Your assignment – Starting with the first line and ending with the one that holds "pose proof (N.div_mod (v", retype the entries exactly.

START Data provided

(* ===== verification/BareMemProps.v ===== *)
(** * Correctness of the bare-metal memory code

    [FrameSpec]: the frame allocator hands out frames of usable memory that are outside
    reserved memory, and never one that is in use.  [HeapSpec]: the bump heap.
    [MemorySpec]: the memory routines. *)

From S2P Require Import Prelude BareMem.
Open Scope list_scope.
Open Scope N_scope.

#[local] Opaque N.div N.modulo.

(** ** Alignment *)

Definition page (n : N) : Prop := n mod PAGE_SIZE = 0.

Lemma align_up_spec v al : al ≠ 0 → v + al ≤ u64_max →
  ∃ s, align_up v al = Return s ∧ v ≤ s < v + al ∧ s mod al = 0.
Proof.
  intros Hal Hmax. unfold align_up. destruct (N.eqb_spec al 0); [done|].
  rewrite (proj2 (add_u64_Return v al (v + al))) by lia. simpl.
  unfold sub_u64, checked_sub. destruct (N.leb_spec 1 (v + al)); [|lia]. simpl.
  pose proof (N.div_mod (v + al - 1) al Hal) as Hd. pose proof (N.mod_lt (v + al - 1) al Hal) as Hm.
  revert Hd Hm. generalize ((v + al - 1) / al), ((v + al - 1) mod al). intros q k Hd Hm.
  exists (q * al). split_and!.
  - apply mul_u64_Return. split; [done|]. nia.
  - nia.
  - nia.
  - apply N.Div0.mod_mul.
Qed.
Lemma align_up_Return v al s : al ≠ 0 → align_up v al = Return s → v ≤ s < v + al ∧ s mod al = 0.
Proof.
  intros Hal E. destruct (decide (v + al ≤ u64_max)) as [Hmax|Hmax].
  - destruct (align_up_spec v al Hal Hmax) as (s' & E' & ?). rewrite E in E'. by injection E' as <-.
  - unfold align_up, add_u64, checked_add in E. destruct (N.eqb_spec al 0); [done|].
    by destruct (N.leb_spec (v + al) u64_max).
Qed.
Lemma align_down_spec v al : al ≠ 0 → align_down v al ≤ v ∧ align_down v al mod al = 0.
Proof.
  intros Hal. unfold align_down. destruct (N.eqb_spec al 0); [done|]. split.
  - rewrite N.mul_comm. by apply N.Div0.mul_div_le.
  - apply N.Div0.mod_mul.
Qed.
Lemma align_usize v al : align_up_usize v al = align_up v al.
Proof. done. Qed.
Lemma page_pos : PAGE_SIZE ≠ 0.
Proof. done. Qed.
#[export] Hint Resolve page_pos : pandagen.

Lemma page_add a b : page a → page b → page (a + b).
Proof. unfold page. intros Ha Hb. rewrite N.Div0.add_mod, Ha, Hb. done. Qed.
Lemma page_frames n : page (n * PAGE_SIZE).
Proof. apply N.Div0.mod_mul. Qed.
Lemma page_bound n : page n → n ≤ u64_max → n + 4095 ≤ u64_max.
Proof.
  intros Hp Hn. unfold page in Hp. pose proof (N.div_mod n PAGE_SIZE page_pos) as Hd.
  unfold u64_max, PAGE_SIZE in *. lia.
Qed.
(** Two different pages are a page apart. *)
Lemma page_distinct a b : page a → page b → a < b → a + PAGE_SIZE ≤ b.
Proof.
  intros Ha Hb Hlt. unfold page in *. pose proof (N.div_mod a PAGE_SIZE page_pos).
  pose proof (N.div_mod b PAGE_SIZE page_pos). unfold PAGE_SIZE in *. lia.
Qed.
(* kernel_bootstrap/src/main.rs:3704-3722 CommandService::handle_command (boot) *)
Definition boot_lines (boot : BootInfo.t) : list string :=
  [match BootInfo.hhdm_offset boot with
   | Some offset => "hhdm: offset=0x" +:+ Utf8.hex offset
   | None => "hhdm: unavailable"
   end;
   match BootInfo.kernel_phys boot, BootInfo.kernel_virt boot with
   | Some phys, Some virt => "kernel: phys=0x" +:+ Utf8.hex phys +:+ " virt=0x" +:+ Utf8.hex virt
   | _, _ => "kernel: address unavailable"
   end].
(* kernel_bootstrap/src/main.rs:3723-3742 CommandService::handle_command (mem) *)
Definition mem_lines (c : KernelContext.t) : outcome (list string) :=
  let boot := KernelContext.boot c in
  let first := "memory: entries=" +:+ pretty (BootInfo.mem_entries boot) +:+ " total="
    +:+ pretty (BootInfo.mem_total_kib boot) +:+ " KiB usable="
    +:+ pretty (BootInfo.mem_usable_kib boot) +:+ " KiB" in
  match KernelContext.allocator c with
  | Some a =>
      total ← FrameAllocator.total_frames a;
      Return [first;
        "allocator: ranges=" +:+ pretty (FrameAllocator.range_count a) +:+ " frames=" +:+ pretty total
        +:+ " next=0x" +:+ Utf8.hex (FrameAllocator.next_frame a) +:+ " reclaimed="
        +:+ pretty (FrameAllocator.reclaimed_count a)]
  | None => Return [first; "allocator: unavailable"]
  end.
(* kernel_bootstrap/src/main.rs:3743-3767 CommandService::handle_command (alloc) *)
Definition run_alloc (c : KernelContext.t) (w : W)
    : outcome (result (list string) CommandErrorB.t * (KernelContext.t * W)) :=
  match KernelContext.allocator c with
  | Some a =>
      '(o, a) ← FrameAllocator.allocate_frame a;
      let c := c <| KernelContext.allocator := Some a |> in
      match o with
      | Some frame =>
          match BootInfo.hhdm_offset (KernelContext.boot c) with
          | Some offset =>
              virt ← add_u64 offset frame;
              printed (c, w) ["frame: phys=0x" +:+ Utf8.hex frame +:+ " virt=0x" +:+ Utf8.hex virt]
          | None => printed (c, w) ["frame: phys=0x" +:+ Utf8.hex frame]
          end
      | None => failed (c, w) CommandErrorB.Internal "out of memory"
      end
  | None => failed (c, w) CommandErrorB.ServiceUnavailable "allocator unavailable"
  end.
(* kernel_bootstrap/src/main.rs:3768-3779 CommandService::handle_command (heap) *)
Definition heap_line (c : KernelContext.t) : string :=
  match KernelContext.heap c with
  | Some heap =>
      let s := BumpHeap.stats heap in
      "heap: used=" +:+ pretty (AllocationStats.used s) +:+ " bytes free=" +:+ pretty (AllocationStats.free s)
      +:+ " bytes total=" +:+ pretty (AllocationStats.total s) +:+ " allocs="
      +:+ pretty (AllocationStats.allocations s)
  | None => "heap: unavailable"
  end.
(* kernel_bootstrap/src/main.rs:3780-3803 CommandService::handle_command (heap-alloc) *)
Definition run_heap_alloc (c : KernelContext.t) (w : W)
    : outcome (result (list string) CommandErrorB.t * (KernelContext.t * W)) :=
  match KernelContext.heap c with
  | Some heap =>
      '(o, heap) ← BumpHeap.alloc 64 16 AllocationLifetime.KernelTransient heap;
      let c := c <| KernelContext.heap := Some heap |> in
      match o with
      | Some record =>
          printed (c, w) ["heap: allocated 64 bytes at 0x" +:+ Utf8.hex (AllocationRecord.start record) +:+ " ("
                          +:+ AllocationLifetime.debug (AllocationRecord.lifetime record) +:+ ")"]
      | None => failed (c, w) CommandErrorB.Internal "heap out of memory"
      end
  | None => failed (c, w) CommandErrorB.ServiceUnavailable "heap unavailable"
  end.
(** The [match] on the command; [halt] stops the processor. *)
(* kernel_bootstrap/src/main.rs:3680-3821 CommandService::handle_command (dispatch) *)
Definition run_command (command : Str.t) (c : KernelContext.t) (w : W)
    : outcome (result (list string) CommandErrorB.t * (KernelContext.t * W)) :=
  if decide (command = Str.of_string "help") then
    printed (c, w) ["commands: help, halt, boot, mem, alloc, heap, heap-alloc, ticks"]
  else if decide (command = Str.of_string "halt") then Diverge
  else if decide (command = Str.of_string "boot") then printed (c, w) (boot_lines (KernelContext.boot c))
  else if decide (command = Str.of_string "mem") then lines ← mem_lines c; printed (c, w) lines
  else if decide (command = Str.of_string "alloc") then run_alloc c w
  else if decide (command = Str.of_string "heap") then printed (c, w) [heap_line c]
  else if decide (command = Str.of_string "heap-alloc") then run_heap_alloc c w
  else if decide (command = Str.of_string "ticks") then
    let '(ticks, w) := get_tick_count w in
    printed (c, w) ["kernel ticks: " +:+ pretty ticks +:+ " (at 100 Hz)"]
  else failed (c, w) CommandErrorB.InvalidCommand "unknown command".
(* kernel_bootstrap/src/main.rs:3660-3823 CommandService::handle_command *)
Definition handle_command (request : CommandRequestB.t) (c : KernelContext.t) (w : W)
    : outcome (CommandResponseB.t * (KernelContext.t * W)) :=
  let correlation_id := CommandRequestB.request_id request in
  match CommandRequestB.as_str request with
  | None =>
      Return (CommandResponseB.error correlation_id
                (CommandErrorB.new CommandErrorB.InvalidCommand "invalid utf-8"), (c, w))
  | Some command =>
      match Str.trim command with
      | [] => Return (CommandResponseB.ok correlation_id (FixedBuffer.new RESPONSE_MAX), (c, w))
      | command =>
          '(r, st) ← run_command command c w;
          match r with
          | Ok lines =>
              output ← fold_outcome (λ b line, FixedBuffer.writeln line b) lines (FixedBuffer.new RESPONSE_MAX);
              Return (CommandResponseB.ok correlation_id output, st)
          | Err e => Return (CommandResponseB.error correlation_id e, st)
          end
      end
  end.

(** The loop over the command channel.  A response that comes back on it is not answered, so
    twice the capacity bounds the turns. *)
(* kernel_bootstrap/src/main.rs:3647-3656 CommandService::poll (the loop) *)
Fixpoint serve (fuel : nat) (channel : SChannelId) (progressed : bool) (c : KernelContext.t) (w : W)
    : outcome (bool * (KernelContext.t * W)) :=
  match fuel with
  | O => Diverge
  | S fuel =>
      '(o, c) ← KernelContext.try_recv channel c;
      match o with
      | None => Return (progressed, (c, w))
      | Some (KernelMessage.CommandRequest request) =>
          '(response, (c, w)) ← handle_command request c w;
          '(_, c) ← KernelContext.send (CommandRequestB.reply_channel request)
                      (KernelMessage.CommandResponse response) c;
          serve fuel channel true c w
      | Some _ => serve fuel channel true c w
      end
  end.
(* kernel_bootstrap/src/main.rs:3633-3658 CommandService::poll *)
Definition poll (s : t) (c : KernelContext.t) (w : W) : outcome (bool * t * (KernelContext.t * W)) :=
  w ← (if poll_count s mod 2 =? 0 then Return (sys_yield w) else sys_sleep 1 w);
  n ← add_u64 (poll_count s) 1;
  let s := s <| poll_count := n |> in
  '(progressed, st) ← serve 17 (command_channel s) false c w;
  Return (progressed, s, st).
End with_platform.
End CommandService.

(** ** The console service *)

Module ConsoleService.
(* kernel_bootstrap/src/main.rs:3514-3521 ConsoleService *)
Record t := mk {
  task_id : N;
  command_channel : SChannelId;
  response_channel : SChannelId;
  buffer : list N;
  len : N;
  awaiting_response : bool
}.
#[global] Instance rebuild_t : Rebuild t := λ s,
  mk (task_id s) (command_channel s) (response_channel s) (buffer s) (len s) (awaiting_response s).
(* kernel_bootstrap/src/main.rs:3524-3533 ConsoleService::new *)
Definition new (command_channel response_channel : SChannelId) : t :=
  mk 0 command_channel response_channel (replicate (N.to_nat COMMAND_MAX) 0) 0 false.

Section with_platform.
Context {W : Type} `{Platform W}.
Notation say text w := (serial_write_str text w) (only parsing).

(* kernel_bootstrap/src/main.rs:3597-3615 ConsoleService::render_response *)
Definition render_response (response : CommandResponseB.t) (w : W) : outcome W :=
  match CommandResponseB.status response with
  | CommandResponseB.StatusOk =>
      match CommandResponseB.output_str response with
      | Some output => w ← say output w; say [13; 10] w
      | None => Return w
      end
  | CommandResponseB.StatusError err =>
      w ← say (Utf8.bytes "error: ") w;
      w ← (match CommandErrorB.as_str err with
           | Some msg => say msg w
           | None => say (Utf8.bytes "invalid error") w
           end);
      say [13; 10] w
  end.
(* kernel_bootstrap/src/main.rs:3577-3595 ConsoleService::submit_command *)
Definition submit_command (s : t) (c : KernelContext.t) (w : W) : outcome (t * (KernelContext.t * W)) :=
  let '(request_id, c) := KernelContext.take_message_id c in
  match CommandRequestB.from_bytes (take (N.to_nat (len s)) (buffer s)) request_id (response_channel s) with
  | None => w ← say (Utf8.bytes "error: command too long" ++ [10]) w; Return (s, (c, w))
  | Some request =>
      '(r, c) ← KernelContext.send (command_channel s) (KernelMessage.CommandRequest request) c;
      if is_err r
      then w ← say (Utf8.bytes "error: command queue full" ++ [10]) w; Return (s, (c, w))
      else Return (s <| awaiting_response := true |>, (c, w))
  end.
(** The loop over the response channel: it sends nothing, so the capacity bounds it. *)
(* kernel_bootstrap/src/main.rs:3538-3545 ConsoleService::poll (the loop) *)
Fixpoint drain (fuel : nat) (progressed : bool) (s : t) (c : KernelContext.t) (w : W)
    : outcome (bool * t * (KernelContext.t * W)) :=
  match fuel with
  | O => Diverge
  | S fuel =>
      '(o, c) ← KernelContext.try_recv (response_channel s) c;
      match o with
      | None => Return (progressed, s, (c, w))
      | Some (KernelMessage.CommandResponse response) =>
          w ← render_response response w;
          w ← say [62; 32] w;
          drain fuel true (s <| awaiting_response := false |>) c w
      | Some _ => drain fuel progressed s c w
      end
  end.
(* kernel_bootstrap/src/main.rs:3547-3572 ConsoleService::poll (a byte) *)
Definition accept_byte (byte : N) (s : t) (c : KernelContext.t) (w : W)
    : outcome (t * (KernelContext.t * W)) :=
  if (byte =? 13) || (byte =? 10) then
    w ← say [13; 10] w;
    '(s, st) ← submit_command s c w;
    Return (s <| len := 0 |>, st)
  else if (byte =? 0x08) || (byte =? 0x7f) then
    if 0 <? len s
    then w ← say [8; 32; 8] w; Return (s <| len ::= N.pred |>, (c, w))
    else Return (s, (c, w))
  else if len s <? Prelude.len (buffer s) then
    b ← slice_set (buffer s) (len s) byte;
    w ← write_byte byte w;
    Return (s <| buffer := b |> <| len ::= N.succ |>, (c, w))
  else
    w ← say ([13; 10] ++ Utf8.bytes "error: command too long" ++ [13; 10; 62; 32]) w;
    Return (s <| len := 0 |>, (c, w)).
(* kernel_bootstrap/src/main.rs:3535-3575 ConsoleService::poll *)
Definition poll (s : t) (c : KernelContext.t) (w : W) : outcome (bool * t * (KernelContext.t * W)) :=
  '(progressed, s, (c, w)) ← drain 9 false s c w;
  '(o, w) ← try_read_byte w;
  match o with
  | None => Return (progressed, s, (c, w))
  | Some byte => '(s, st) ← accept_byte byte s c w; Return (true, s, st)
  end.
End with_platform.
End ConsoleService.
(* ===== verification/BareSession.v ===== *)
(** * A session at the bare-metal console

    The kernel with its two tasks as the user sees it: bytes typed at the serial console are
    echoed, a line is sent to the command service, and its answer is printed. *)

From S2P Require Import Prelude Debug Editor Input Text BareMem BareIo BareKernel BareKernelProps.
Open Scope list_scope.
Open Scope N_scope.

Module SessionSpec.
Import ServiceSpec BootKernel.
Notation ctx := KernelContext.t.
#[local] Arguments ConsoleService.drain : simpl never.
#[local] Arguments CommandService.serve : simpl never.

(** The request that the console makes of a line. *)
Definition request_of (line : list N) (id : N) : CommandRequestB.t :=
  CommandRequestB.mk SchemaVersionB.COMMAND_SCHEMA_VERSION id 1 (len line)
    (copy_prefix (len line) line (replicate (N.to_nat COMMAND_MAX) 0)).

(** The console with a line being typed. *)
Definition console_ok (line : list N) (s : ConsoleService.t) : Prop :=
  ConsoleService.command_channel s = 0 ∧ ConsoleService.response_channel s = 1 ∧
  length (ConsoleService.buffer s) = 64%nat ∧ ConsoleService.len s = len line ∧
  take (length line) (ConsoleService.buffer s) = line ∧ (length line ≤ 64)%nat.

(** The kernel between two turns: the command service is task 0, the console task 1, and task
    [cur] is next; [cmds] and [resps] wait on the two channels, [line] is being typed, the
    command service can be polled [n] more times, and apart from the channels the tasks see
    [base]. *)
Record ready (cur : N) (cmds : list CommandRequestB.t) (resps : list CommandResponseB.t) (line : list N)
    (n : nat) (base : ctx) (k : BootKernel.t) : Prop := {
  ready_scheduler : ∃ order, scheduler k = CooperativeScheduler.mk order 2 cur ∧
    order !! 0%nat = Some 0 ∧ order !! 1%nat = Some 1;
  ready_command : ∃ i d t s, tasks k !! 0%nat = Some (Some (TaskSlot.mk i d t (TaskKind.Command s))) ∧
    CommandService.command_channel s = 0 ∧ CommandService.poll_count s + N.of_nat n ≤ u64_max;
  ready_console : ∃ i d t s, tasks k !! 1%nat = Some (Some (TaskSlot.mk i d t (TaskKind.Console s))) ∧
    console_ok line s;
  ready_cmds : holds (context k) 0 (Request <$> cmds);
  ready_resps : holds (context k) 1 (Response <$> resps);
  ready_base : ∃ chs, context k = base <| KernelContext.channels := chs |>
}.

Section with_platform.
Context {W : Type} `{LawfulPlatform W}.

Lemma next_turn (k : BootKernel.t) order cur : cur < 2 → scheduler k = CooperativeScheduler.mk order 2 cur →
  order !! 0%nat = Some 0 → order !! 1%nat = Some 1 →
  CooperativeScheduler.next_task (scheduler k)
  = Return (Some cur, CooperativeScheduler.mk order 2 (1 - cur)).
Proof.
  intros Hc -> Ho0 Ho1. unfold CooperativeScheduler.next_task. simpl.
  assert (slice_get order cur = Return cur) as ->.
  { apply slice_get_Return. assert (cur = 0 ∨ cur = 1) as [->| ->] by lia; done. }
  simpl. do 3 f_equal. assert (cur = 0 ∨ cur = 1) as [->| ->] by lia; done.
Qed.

END Data provided

Solution to this problem –
(* ===== verification/BareMemProps.v ===== *)
(** * Correctness of the bare-metal memory code

    [FrameSpec]: the frame allocator hands out frames of usable memory that are outside
    reserved memory, and never one that is in use.  [HeapSpec]: the bump heap.
    [MemorySpec]: the memory routines. *)

From S2P Require Import Prelude BareMem.
Open Scope list_scope.
Open Scope N_scope.

#[local] Opaque N.div N.modulo.

(** ** Alignment *)

Definition page (n : N) : Prop := n mod PAGE_SIZE = 0.

Lemma align_up_spec v al : al ≠ 0 → v + al ≤ u64_max →
  ∃ s, align_up v al = Return s ∧ v ≤ s < v + al ∧ s mod al = 0.
Proof.
  intros Hal Hmax. unfold align_up. destruct (N.eqb_spec al 0); [done|].
  rewrite (proj2 (add_u64_Return v al (v + al))) by lia. simpl.
  unfold sub_u64, checked_sub. destruct (N.leb_spec 1 (v + al)); [|lia]. simpl.
  pose proof (N.div_mod (v + al - 1) al Hal) as Hd. pose proof (N.mod_lt (v + al - 1) al Hal) as Hm.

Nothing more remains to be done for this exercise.